GDPR, Google Chrome and https - what’s happening to your website

It would be difficult not to know about the EU’s General Data Protection Regulation implemented on 25th May, 2018. As a subscriber you will have received numerous requests to consent to receive future emails from various companies and organisations.

As a website owner you have had to ensure that your company or organisation will comply with all aspects of GDPR, especially in respect of privacy and data protection. You will have published  a website privacy notice in which you will have made a statement similar to:-

“We respect your privacy and are determined to protect your personal data. The purpose of this privacy notice is to inform you as to how we look after your personal data when you visit our website (regardless of where you visit it from). We’ll also tell you about your privacy rights and how the data protection law protects you.”

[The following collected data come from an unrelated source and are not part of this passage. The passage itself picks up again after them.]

(** * ID-card request service (server.js): model and properties

    The service is an Express application over one Mongoose connection
    ([studentDb]) with four models.  A request is modelled after [cors] and
    [express.json()] have run: it carries the route Express resolves it to and
    the parsed body.  A request is handled atomically (requests in flight at
    the same time are not interleaved): collections are lists in natural
    (insertion) order, a handler is a function from the store to an outcome,
    and what the driver may throw is given by the environment.  Body values
    are typed by the schemas: strings for the [String] paths, a timestamp for
    the [Date] path; of the keys outside [acceptedIdCardSchema] the body
    carries [adminId] only. *)

From Stdlib Require Import String List Bool Arith ZArith Lia.
Import ListNotations.
Open Scope string_scope.
Open Scope nat_scope.
Open Scope list_scope.

(** ** Documents of the four collections *)

Definition ObjectId := nat.
Definition Date := Z.

(** [acceptedIdCardSchema], collection [acceptedidcards]. *)
Module AcceptedIdCard.
Record doc := {
  _id : ObjectId;
  registerNumber : option string;
  name : option string;
  dob : option string;
  department : option string;
  year : option string;
  section : option string;
  libraryCode : option string;
  reason : option string;
  status : option string;
  acceptedAt : option Date
}.
End AcceptedIdCard.

(** [AcchistoryIdSchema], collection [acchistoryids]. *)
Module AcchistoryId.
Record doc := {
  _id : ObjectId;
  registerNumber : option string;
  name : option string;
  dob : option string;
  department : option string;
  year : option string;
  section : option string;
  libraryCode : option string;
  reason : option string;
  status : option string;
  createdAt : option Date
}.
End AcchistoryId.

While all this has been happening Google continues its campaign to make the Internet more secure by persuading developers to switch their websites from the http protocol to the more secure https.

The reason for this campaign is that, under http, communication between your website and an individual’s browser is in plain text which can be read by any hacker with the ability to intercept that Internet traffic.

However if your site uses https, then that communication is encrypted and cannot be read in transit.

The sort of information that a hacker would want to intercept would include your name, email address, passwords and financial information such as credit card numbers.

As ever Google variously uses the stick and carrot approach to persuade developers to switch to https. Https now counts towards your Google ranking (carrot). After July 24th when the latest version of their Chrome browser started to be introduced, Google will warn your site’s visitors that it is “Not secure” if it uses http, while the https version shows a padlock and “Secure” (stick).

What is that “Not secure” warning going to do to your visitor numbers?

Whatever you have said about your intentions in your privacy statement, Google is warning people not to visit your site, not to give you any personal information and certainly not to give you access to their credit card.

So, if you have a website and have not updated your website to https, do it NOW!

Website visitors, simply heed Google’s warning about sites not being secure and stay safer.